Смотрю на себя и застенчиво улыбаюсь. Я не могу лгать. Передышка в его сильных руках, облегчение от того, что он снова рядом со мной… это больше, чем я когда-либо мечтала. Мои обиды теперь не могут причинить мне вреда. Мое чувство вины начинает исчезать. Тем не менее, меня беспокоит тот размах ненависти, который я почувствовала в нем. Он хуже, чем раньше. Это пугает меня. Он пугает меня.

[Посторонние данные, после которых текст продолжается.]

(** On a list already in key order every round stops at once: nothing
    moves and each item but the first costs two key calls. *)
Lemma insertion_loop_sorted fuel (result : loc) :
  ∀ (rest p : list A) s c,
  s !! result = Some (p ++ rest) →
  Sorted (le_by k) (p ++ rest) → p ≠ [] →
  spec key
    (for_each (seqZ (Z.of_nat (length p)) (Z.of_nat (length rest)))
      (λ i,
        bind (getitem result i) (λ current,
        bind (shift_loop key (S fuel) result current (i - 1)) (λ j,
        setitem result (j + 1) current))))
    (State s c)
    (λ st' _, store st' = s ∧
      ∃ t, calls st' = c ++ t ∧ length t = (2 * length rest)%nat).
Proof.
  induction rest as [|cur rest IH]; intros p s c Hres Hsorted Hne.
  { apply spec_ret. split; [done|]. exists []. by rewrite app_nil_r. }
  rewrite seqZ_cons by (simpl; lia). cbn [for_each].
  unfold spec. rewrite !bind_assoc.
  rewrite (run_getitem _ _ _ (length p) cur _ _ _ Hres);
    [|by apply list_lookup_middle|done].
  rewrite bind_assoc.
  destruct (lookup_lt_is_Some_2 p (pred (length p))) as [x Hx].
  { destruct p; [done|simpl; lia]. }
  assert ((p ++ cur :: rest) !! pred (length p) = Some x) as Hx'.
  { by apply lookup_app_l_Some. }
  assert (kle (k x) (k cur) = true) as Hle.
  { eapply (sorted_lookup_le k _ (pred (length p)) (length p));
      [done|done|by apply list_lookup_middle|lia]. }
  destruct (key x) as [e|v] eqn:Hkx.
  { eexists _, (Raise (KeyRaised e)). split; [|by eauto].
    unfold bind at 1. cbn [shift_loop].
    destruct (Z.leb_spec 0 (Z.of_nat (length p) - 1));
      [|destruct p; [done|simpl in *; lia]].
    rewrite (run_getitem _ _ _ (pred (length p)) x _ _ _ Hres Hx')
      by (destruct p; [done|simpl; lia]).
    by rewrite (run_call_key_raise _ _ _ _ _ _ Hkx). }
  apply Hagree in Hkx as Hv. subst v.
  destruct (key cur) as [e|v] eqn:Hkc.
  { eexists _, (Raise (KeyRaised e)). split; [|by eauto].
    unfold bind at 1. cbn [shift_loop].
    destruct (Z.leb_spec 0 (Z.of_nat (length p) - 1));
      [|destruct p; [done|simpl in *; lia]].
    rewrite (run_getitem _ _ _ (pred (length p)) x _ _ _ Hres Hx')
      by (destruct p; [done|simpl; lia]).
    rewrite (run_call_key _ _ _ _ _ _ Hkx).
    by rewrite (run_call_key_raise _ _ _ _ _ _ Hkc). }
  apply Hagree in Hkc as Hv. subst v.
  replace (Z.of_nat (length p) - 1) with (Z.of_nat (pred (length p)))
    by (destruct p; [done|simpl; lia]).
  rewrite (run_shift_loop_stays fuel result _ x cur _ _ _ _
    Hres Hx' Hkx Hkc Hle).
  rewrite (run_setitem _ (p ++ cur :: rest) _ (length p) _ _ _ _ Hres).
  2: { rewrite length_app, length_cons. lia. }
  2: { destruct p; [done|simpl; lia]. }
  rewrite (list_insert_id (p ++ cur :: rest))
    by (by apply list_lookup_middle).
  rewrite (list_insert_id s) by done.
  eapply spec_mono.
  - replace (Z.succ (Z.of_nat (length p)))
      with (Z.of_nat (length (p ++ [cur])))
      by (rewrite length_app; simpl; lia).
    replace (Z.pred (Z.of_nat (length (cur :: rest))))
      with (Z.of_nat (length rest)) by (simpl; lia).
    apply (IH (p ++ [cur])).
    + by rewrite <- app_assoc.
    + by rewrite <- app_assoc.
    + by destruct p.
  - intros st' _ (Hst & t & Hc & Hlen). split; [done|].
    exists (x :: cur :: t). split; [by rewrite Hc, <- !app_assoc|].
    simpl. lia.
Qed.

Lemma insertion_sort_sorted fuel (data : loc) (S : list A) s c :
  s !! data = Some S → Sorted (le_by k) S →
  spec key (insertion_sort key (Datatypes.S fuel) data) (State s c)
    (λ st' r, r = length s ∧ store st' = s ++ [S] ∧
      ∃ t, calls st' = c ++ t ∧ length t = (2 * (length S - 1))%nat).
Proof.
  intros Hd Hsorted. unfold insertion_sort, spec.
  rewrite (run_list_copy _ _ _ _ _ Hd).
  rewrite (run_len _ S) by (by apply list_lookup_middle).
  unfold py_range.
  eapply spec_bind with
    (φ := λ st' _, store st' = s ++ [S] ∧
      ∃ t, calls st' = c ++ t ∧ length t = (2 * (length S - 1))%nat).
  - destruct S as [|a S].
    + apply spec_ret. split; [done|]. exists []. by rewrite app_nil_r.
    + replace (Z.of_nat (length (a :: S)) - 1) with (Z.of_nat (length S))
        by (simpl; lia).
      eapply spec_mono.
      * apply (insertion_loop_sorted fuel (length s) S [a]);
          [by apply list_lookup_middle|done|done].
      * simpl. intros st' _ (Hst & t & Hc & Hlen). split; [done|].
        exists t. split; [done|]. lia.
  - intros st' _ [Hst Hpost]. by apply spec_ret.
Qed.
End InsertionCalls.

(** ** Counting the key calls of merge sort *)

Section MergeCalls.
Context {A K E : Type} `{KeyOrder K}.
Variables (key : A → E + K) (k : A → K).
Hypothesis Hagree : agrees key k.

(** Every round of the merge loop makes two key calls and uses up one
    item; the first round calls the key function on the two heads. *)
Lemma merge_loop_calls fuel :
  ∀ (left right result : loc) (L R Res : list A) (i j : nat) s c,
  s !! left = Some L → s !! right = Some R → s !! result = Some Res →
  left ≠ result → right ≠ result →
  (i ≤ length L)%nat → (j ≤ length R)%nat →
  ((length L - i) + (length R - j) < fuel)%nat →
  spec key
    (merge_loop key fuel left right result (Z.of_nat i) (Z.of_nat j))
    (State s c)
    (λ st' _, ∃ t, calls st' = c ++ t ∧
      (length t ≤ 2 * ((length L - i) + (length R - j)))%nat ∧
      ∀ x y, L !! i = Some x → R !! j = Some y → x ∈ t ∧ y ∈ t).
Proof.
  induction fuel as [|fuel IH];
    intros left right result L R Res i j s c HL HR HRes Hl Hr Hi Hj Hfuel;
    [lia|].
  unfold spec. cbn [merge_loop]. rewrite (run_len _ _ _ _ _ HL).
  destruct (Z.ltb_spec (Z.of_nat i) (Z.of_nat (length L))) as [Hil|Hil].
  2: { exists (State s c), (Ok (Z.of_nat i, Z.of_nat j)). split; [done|].
       exists []. rewrite app_nil_r. simpl. split_and!; [done|lia|].
       intros x y Hx%lookup_lt_Some. lia. }
  rewrite (run_len _ _ _ _ _ HR).
  destruct (Z.ltb_spec (Z.of_nat j) (Z.of_nat (length R))) as [Hjl|Hjl].
  2: { exists (State s c), (Ok (Z.of_nat i, Z.of_nat j)). split; [done|].
       exists []. rewrite app_nil_r. simpl. split_and!; [done|lia|].
       intros x y _ Hy%lookup_lt_Some. lia. }
  destruct (lookup_lt_is_Some_2 L i) as [x Hx]; [lia|].
  destruct (lookup_lt_is_Some_2 R j) as [y Hy]; [lia|].
  rewrite (run_getitem _ _ _ _ _ _ _ _ HL Hx eq_refl).
  destruct (key x) as [e|v] eqn:Hkx.
  { eapply spec_raised; [by apply run_call_key_raise|done]. }
  rewrite (run_call_key _ _ _ _ _ _ Hkx).
  rewrite (run_getitem _ _ _ _ _ _ _ _ HR Hy eq_refl).
  destruct (key y) as [e|w] eqn:Hky.
  { eapply spec_raised; [by apply run_call_key_raise|done]. }
  rewrite (run_call_key _ _ _ _ _ _ Hky).
  assert (result < length s)%nat as Hlt by (by eapply lookup_lt_Some).
  assert (∀ t : list A, x ∈ x :: y :: t ∧ y ∈ x :: y :: t) as Hin.
  { intros t. split; [left|right; left]. }
  destruct (kle v w).
  - rewrite (run_getitem _ _ _ _ _ _ _ _ HL Hx eq_refl).
    rewrite (run_append _ _ _ _ _ _ HRes).
    replace (Z.of_nat i + 1) with (Z.of_nat (S i)) by lia.
    eapply spec_mono.
    + apply (IH left right result L R (Res ++ [x]) (S i) j);
        rewrite ?list_lookup_insert_ne, ?list_lookup_insert_eq by done;
        first [done|lia].
    + intros st' _ (t & Hc & Hlen & _). exists (x :: y :: t).
      split_and!; [by rewrite Hc, <- !app_assoc|simpl; lia|].
      intros x' y' Hx' Hy'. by simplify_eq.
  - rewrite (run_getitem _ _ _ _ _ _ _ _ HR Hy eq_refl).
    rewrite (run_append _ _ _ _ _ _ HRes).
    replace (Z.of_nat j + 1) with (Z.of_nat (S j)) by lia.
    eapply spec_mono.
    + apply (IH left right result L R (Res ++ [y]) i (S j));
        rewrite ?list_lookup_insert_ne, ?list_lookup_insert_eq by done;
        first [done|lia].
    + intros st' _ (t & Hc & Hlen & _). exists (x :: y :: t).
      split_and!; [by rewrite Hc, <- !app_assoc|simpl; lia|].
      intros x' y' Hx' Hy'. by simplify_eq.
Qed.

Lemma _merge_calls fuel (left right : loc) (L R : list A) s c :
  s !! left = Some L → s !! right = Some R →
  (length L + length R < fuel)%nat →
  spec key (_merge key fuel left right) (State s c)
    (λ st' _, ∃ t, calls st' = c ++ t ∧
      (length t ≤ 2 * (length L + length R))%nat ∧
      ∀ x y, L !! 0%nat = Some x → R !! 0%nat = Some y → x ∈ t ∧ y ∈ t).
Proof.
  intros HL HR Hfuel. unfold _merge. unfold spec. rewrite run_alloc.
  assert (left ≠ length s ∧ right ≠ length s) as [Hl Hr].
  { apply lookup_lt_Some in HL, HR. lia. }
  eapply spec_bind.
  { apply spec_conj.
    - apply (merge_loop_spec key k Hagree fuel left right (length s)
        L R [] 0 0); first
        [ by apply lookup_app_l_Some | by apply list_lookup_middle
        | done | lia ].
    - apply (merge_loop_calls fuel left right (length s) L R [] 0 0); first
        [ by apply lookup_app_l_Some | by apply list_lookup_middle
        | done | lia ]. }
  intros [s' c'] [i' j']
    [(pre & i2 & j2 & [= -> ->] & Hi2 & Hj2 & Hst & Hpre)
     (t & Hc & Hlen & Hcov)].
  simpl in Hst, Hc. subst s' c'. rewrite insert_at_end. simpl.
  unfold spec.
  rewrite (run_slice left L) by (by apply lookup_app_l_Some).
  rewrite py_slice_from by done.
  rewrite (run_extend (length s) (length (s ++ [pre])) pre (drop i2 L)).
  2: { rewrite <- app_assoc. by apply list_lookup_middle. }
  2: { by apply list_lookup_middle. }
  rewrite <- app_assoc. simpl. rewrite insert_at_end.
  rewrite (run_slice right R) by (by apply lookup_app_l_Some).
  rewrite py_slice_from by done.
  rewrite (run_extend (length s) _ (pre ++ drop i2 L) (drop j2 R)).
  2: { rewrite <- app_assoc. by apply list_lookup_middle. }
  2: { by apply list_lookup_middle. }
  eexists _, _. split; [done|]. simpl. exists t.
  split_and!; [done|lia|done].
Qed.

(** Each half of a list of at least two items needs one level less. *)
Lemma log2_up_half (n b : nat) :
  (2 ≤ n)%nat → (2 * b ≤ n + 1)%nat →
  (S (Nat.log2_up b) ≤ Nat.log2_up n)%nat.
Proof.
  intros Hn Hb.
  destruct (Nat.log2_up_spec n ltac:(lia)) as [_ Hup].
  pose proof (Nat.log2_up_pos n ltac:(lia)) as Hpos.
  destruct (Nat.log2_up n) as [|l]; [lia|].
  apply le_n_S. destruct b as [|b]; [rewrite Nat.log2_up_eqn0; lia|].
  apply Nat.log2_up_le_pow2; [lia|].
  rewrite Nat.pow_succ_r' in Hup. lia.
Qed.

Lemma merge_sort_calls fuel :
  ∀ (data : loc) (S : list A) s c,
  s !! data = Some S → (length S + 2 ≤ fuel)%nat →
  spec key (merge_sort key fuel data) (State s c)
    (λ st' _, ∃ t, calls st' = c ++ t ∧
      (length t ≤ 2 * length S * Nat.log2_up (length S))%nat ∧
      ((2 ≤ length S)%nat → ∀ x, x ∈ S → x ∈ t)).
Proof.
  induction fuel as [|fuel IH]; intros data S s c Hd Hfuel; [lia|].
  cbn [merge_sort]. unfold spec. rewrite (run_len _ _ _ _ _ Hd).
  destruct (Z.leb_spec (Z.of_nat (length S)) 1) as [Hn|Hn].
  { unfold list_copy. rewrite (run_read _ _ _ _ _ Hd).
    eexists _, _. split; [done|]. exists []. simpl. rewrite app_nil_r.
    split_and!; [done|lia|]. intros; lia. }
  rewrite <- (Nat2Z.inj_div _ 2). set (m := (length S / 2)%nat).
  assert (0 < m < length S ∧ 2 * m ≤ length S ≤ 2 * m + 1)%nat
    as [Hm Hhalf].
  { pose proof (Nat.div_mod_eq (length S) 2) as Hdm.
    pose proof (Nat.mod_upper_bound (length S) 2 ltac:(lia)) as Hmb.
    fold m in Hdm. split; [|lia]. subst m. split.
    - apply Nat.div_str_pos. lia.
    - apply Nat.div_lt; lia. }
  clearbody m.
  rewrite (run_slice _ _ _ _ _ _ _ Hd), py_slice_to by lia.
  eapply spec_bind.
  { apply spec_conj.
    - apply (merge_sort_spec key k Hagree fuel (length s) (take m S));
        [by apply list_lookup_middle|].
      rewrite length_take. lia.
    - apply (IH (length s) (take m S)); [by apply list_lookup_middle|].
      rewrite length_take. lia. }
  intros [s1 c1] left
    [(outL & Hpre1 & Hge1 & HoL & HsL) (t1 & Hc1 & Hlen1 & Hcov1)].
  simpl in *. subst c1.
  assert (s `prefix_of` s1) as Hpre1' by (by eapply prefix_app_l).
  unfold spec.
  rewrite (run_slice data S) by (by eapply prefix_lookup_Some).
  rewrite py_slice_from by lia.
  eapply spec_bind.
  { apply spec_conj.
    - apply (merge_sort_spec key k Hagree fuel (length s1) (drop m S));
        [by apply list_lookup_middle|].
      rewrite length_drop. lia.
    - apply (IH (length s1) (drop m S)); [by apply list_lookup_middle|].
      rewrite length_drop. lia. }
  intros [s2 c2] right
    [(outR & Hpre2 & Hge2 & HoR & HsR) (t2 & Hc2 & Hlen2 & Hcov2)].
  simpl in *. subst c2.
  assert (s1 `prefix_of` s2) as Hpre2' by (by eapply prefix_app_l).
  destruct HsL as (HpL & _), HsR as (HpR & _).
  assert (length outL = m ∧ length outR = (length S - m)%nat) as [HlL HlR].
  { rewrite <- HpL, <- HpR, length_take, length_drop. lia. }
  eapply spec_mono.
  { apply (_merge_calls fuel left right outL outR).
    - by eapply prefix_lookup_Some.
    - done.
    - lia. }
  intros st' _ (t3 & Hc3 & Hlen3 & Hcov3). exists (t1 ++ t2 ++ t3).
  split; [by rewrite Hc3, <- !app_assoc|].
  rewrite length_take, Nat.min_l in Hlen1 by lia.
  rewrite length_take, Nat.min_l in Hcov1 by lia.
  rewrite length_drop in Hlen2, Hcov2. split.
  - rewrite !length_app.
    pose proof (log2_up_half (length S) m ltac:(lia) ltac:(lia)) as Hla.
    pose proof (log2_up_half (length S) (length S - m) ltac:(lia)
      ltac:(lia)) as Hlb.
    destruct (Nat.log2_up (length S)) as [|l]; [lia|].
    assert (2 * m * Nat.log2_up m ≤ 2 * m * l)%nat
      by (apply Nat.mul_le_mono_l; lia).
    assert (2 * (length S - m) * Nat.log2_up (length S - m)
            ≤ 2 * (length S - m) * l)%nat
      by (apply Nat.mul_le_mono_l; lia).
    nia.
  - intros _ x Hx. rewrite <- (take_drop m S) in Hx.
    destruct outL as [|a outL]; [simpl in HlL; lia|].
    destruct outR as [|b outR]; [simpl in HlR; lia|].
    destruct (Hcov3 a b eq_refl eq_refl) as [Ha Hb].
    apply elem_of_app in Hx as [Hx|Hx].
    + destruct (decide (2 ≤ m)%nat) as [H2|H1].
      { apply elem_of_app. left. by apply Hcov1. }
      assert (outL = []) as -> by (destruct outL; [done|simpl in HlL; lia]).
      rewrite HpL in Hx. apply list_elem_of_singleton in Hx as ->.
      rewrite !elem_of_app. auto.
    + destruct (decide (2 ≤ length S - m)%nat) as [H2|H1].
      { rewrite !elem_of_app. right. left. by apply Hcov2. }
      assert (outR = []) as -> by (destruct outR; [done|simpl in HlR; lia]).
      rewrite HpR in Hx. apply list_elem_of_singleton in Hx as ->.
      rewrite !elem_of_app. auto.
Qed.
End MergeCalls.
(** X4: on a message [first: op: ... : op: text, error found in #...], where
    [first] contains no [": "], no further operation contains a blank, [text]
    contains no [": "] and the marker occurs only once from there on, the
    result is [text] when there is no further operation or what follows the
    operations starts with ["request."], and otherwise
    ["cannot unmarshal " + <the last operation but one> + ": " + text]. *)
Theorem tryExtractErrorMessage_on_operation_chain
        (first : bytes) (ops : list bytes) (text tail : bytes) :
  strings.find first op_separator = None ->
  Forall no_space ops ->
  strings.find text op_separator = None ->
  strings.LastIndex (end_marker ++ tail) end_marker = 0 ->
  tryExtractErrorMessage
    (first ++ op_separator ++ chain ops text ++ end_marker ++ tail)
  = Ret (if negb (length ops =? 0)%nat
            && isLikelyDetailedErrorMessage (text ++ end_marker ++ tail)
         then str "cannot unmarshal " ++ penultimate (first :: ops)
              ++ str ": " ++ text
         else text).
Proof.
  intros Hfirst Hops Htext Hlast.
  set (A := first ++ op_separator).
  set (msg := first ++ op_separator ++ chain ops text ++ end_marker ++ tail).
  assert (Hm : msg = A ++ chain ops text ++ end_marker ++ tail)
    by (unfold msg, A; rewrite <- app_assoc; reflexivity).
  assert (HA : length A = (length first + 2)%nat)
    by (unfold A; rewrite length_app; reflexivity).
  assert (Hlen : length msg
                 = (length (A ++ chain ops text) + 18 + length tail)%nat).
  { rewrite Hm, !length_app. simpl. lia. }
  assert (Htl : (length text <= length (chain ops text))%nat).
  { clear. induction ops as [|o ops IH]; cbn [chain]; [lia|].
    rewrite !length_app. lia. }
  assert (Fk : strings.find msg op_separator = Some (length first))
    by (apply find_app_separator; exact Hfirst).
  assert (Fe : strings.find_last msg end_marker
               = Some (length (A ++ chain ops text))).
  { unfold strings.LastIndex in Hlast.
    apply (position_Some _ 0) in Hlast.
    rewrite Hm, app_assoc.
    rewrite (find_last_app _ _ _ _ Hlast). f_equal. lia. }
  unfold tryExtractErrorMessage, strings.LastIndex, strings.Index.
  rewrite Fk, Fe. cbn [strings.position].
  destruct (Z.of_nat (length (A ++ chain ops text)) =? -1) eqn:E1;
    [apply Z.eqb_eq in E1; lia|].
  destruct (Z.of_nat (length first) =? -1) eqn:E2;
    [apply Z.eqb_eq in E2; lia|].
  change (substring msg 0 (Z.of_nat (length first)))
    with (substring msg (Z.of_nat 0) (Z.of_nat (length first))).
  rewrite (substring_ok msg 0 (length first))
    by (rewrite ?Hlen, ?length_app; lia).
  cbn [bind].
  assert (Hop : cut msg 0 (length first) = first).
  { unfold cut, msg. rewrite Nat.sub_0_r. simpl. apply firstn_app_exact. }
  rewrite Hop.
  replace (Z.of_nat (length first)) with (Z.of_nat (length A - 2)) by lia.
  rewrite (operation_loop_chain text tail Htext ops msg A [first]
             (S (length msg)) Hops Hm) by lia.
  cbn [bind].
  set (E := length (A ++ chain ops text)).
  assert (HE : (length A + length text <= E)%nat)
    by (unfold E; rewrite length_app; lia).
  replace (Z.of_nat (E - length text - 2) + 2)
    with (Z.of_nat (E - length text)) by lia.
  rewrite substring_from_ok by lia.
  rewrite (substring_ok msg (E - length text) E) by lia.
  assert (Hskip : forall o A', skipn (length (A' ++ chain o text)
                                      - length text)
                                     ((A' ++ chain o text) ++ end_marker ++ tail)
                               = text ++ end_marker ++ tail).
  { clear. induction o as [|o os IH]; intros A'; cbn [chain].
    - rewrite length_app, Nat.add_sub. rewrite <- app_assoc.
      apply skipn_app_exact.
    - replace (A' ++ o ++ op_separator ++ chain os text)
        with ((A' ++ o ++ op_separator) ++ chain os text)
        by (rewrite <- !app_assoc; reflexivity).
      apply IH. }
  assert (Hrest : skipn (E - length text) msg = text ++ end_marker ++ tail).
  { unfold E. rewrite Hm, app_assoc. apply Hskip. }
  rewrite Hrest.
  assert (Htext' : cut msg (E - length text) E = text).
  { unfold cut. rewrite Hrest.
    replace (E - (E - length text))%nat with (length text) by lia.
    apply firstn_app_exact. }
  rewrite Htext'.
  destruct ops as [|o ops]; [reflexivity|].
  replace (1 <? Z.of_nat (length ([first] ++ o :: ops))) with true
    by (symmetry; apply Z.ltb_lt; cbn [length app]; lia).
  cbn [bind length Nat.eqb negb andb].
  destruct (isLikelyDetailedErrorMessage (text ++ end_marker ++ tail));
    [|reflexivity].
  unfold stack_at, penultimate.
  replace ((0 <=? Z.of_nat (length ([first] ++ o :: ops)) - 2)
           && (Z.of_nat (length ([first] ++ o :: ops)) - 2
               <? Z.of_nat (length ([first] ++ o :: ops)))) with true
    by (symmetry; rewrite andb_true_iff, Z.leb_le, Z.ltb_lt;
        cbn [length app]; lia).
  replace (Z.to_nat (Z.of_nat (length ([first] ++ o :: ops)) - 2))
    with (length (first :: o :: ops) - 2)%nat by (cbn [length app]; lia).
  change ([first] ++ o :: ops) with (first :: o :: ops).
  rewrite (nth_error_nth' (first :: o :: ops) []) by (cbn [length]; lia).
  reflexivity.
Qed.

Lemma tryExtractErrorMessage_on_operation_chain_witness :
  tryExtractErrorMessage
    (str "openrtb2.BidRequest.ID" ++ op_separator
     ++ chain [str "ReadString"] (str "expects quote or n, but found 1")
     ++ end_marker ++ str "8 byte of ...|{'id': 1}|...")
  = Ret (str "cannot unmarshal openrtb2.BidRequest.ID: expects quote or n, but found 1").
Proof.
  apply (tryExtractErrorMessage_on_operation_chain
           (str "openrtb2.BidRequest.ID") [str "ReadString"]
           (str "expects quote or n, but found 1")
           (str "8 byte of ...|{'id': 1}|...")).
  - vm_compute. reflexivity.
  - repeat constructor.
  - vm_compute. reflexivity.
  - vm_compute. reflexivity.
Defined.

(** ** More on [FindElement] and [DropElement] *)

Lemma FindElement_error_not_found (names : list bytes) :
  forall extension found s e err,
    FindElement extension names = Ret (found, s, e, Some err) ->
    found = false.
Proof.
  induction names as [|name names IH]; intros ext found s e err H;
    cbn [FindElement] in H; [discriminate|].
  destruct (token_loop _ _ _ _ _) as [[r|f0 s0 e0]| |] eqn:Ht;
    cbn [bind] in H; try discriminate.
  - apply token_loop_return in Ht. destruct Ht as (e1 & ->).
    inversion H; subst. reflexivity.
  - destruct f0; [|inversion H].
    destruct names as [|name' names]; [inversion H|].
    destruct (colon_loop _ _ _) as [s1| |]; cbn [bind] in H;
      try discriminate.
    destruct (back_loop _ _ _) as [e1| |]; cbn [bind] in H;
      try discriminate.
    destruct (subslice ext s1 e1) as [w| |]; cbn [bind] in H;
      try discriminate.
    destruct (FindElement w (name' :: names))
      as [[[[f2 s2] e2] err2]| |] eqn:Hr; cbn [bind] in H;
      try discriminate.
    inversion H; subst. eapply IH. exact Hr.
Qed.

Lemma token_loop_nonempty (fuel : nat) (extension : slice) (name : bytes) :
  forall dec s0 s e,
    wf_dec dec ->
    s0 <= InputOffset dec ->
    token_loop fuel extension name dec s0 = Ret (Break true s e) ->
    s < e.
Proof.
  induction fuel as [|fuel IH]; intros dec s0 s e Hwf Hs0 H;
    cbn [token_loop] in H; [discriminate|].
  unfold wf_dec, InputOffset in *.
  destruct (Token dec) as [[token d1|err1]| |] eqn:Ht; cbn [bind] in H;
    try discriminate.
  - apply Token_inv in Ht. destruct Ht as (Hb1 & Hs1).
    destruct (token_eq token name).
    + destruct (Decode d1) as [[] d2|err2] eqn:Hd; [|discriminate].
      apply Decode_inv in Hd; [|unfold wf_dec; rewrite Hb1; lia].
      destruct Hd as (Hb2 & Hs2).
      destruct (More d2).
      * destruct (index extension s0) as [c| |] eqn:Hi; cbn [bind] in H;
          try discriminate.
        destruct (comma_loop (loop_fuel extension) extension
                             (Z.of_nat (scanp d2))) as [e2| |] eqn:Hc;
          cbn [bind] in H; try discriminate.
        apply comma_loop_inv in Hc.
        inversion H; subst; clear H.
        destruct (Byte.eqb c comma); lia.
      * inversion H; subst; clear H. lia.
    + apply IH in H; [assumption|rewrite Hb1; lia|lia].
  - destruct (is_EOF err1); inversion H.
Qed.

Lemma FindElement_nonempty (names : list bytes) :
  forall extension s e err,
    FindElement extension names = Ret (true, s, e, err) -> s < e.
Proof.
  induction names as [|name names IH]; intros ext s e err H;
    cbn [FindElement] in H; [discriminate|].
  destruct (token_loop _ _ _ _ _) as [[r|f0 s0 e0]| |] eqn:Ht;
    cbn [bind] in H; try discriminate.
  - apply token_loop_return in Ht. destruct Ht as (e1 & ->).
    inversion H.
  - destruct f0; [|inversion H].
    destruct names as [|name' names].
    + inversion H; subst.
      apply token_loop_nonempty in Ht;
        [exact Ht | unfold wf_dec; simpl; lia
         | unfold InputOffset; simpl; lia].
    + destruct (colon_loop _ _ _) as [s1| |]; cbn [bind] in H;
        try discriminate.
      destruct (back_loop _ _ _) as [e1| |]; cbn [bind] in H;
        try discriminate.
      destruct (subslice ext s1 e1) as [w| |]; cbn [bind] in H;
        try discriminate.
      destruct (FindElement w (name' :: names))
        as [[[[f2 s2] e2] err2]| |] eqn:Hr; cbn [bind] in H;
        try discriminate.
      inversion H; subst. apply IH in Hr. lia.
Qed.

Я закрываю глаза и прислоняюсь лбом к зеркалу, наслаждаясь прохладой напротив своей кожи. Головная боль превратилась в тупую пульсацию, и у меня снова появляется это странное чувство разрыва связи.

Кто я?

Ив Миллер.

Несостоявшаяся дочь.

Отмеченная наградами репортер.

Любовница главного преступника.

Все эти звания применимы прямо сейчас, но я не чувствую себя достаточно сильной, чтобы быть кем-то из них.

Направляясь обратно в спальню, я поднимаю с пола свое черное коктейльное платье. Оно испорчено. Данте в спешке порвал его, торопясь вернуть меня. Я ни за что не смогу надеть его снова, и эта простыня тоже не вариант. Слишком много воспоминаний того времени, когда он впервые похитил меня и держал пленницей в своей спальне.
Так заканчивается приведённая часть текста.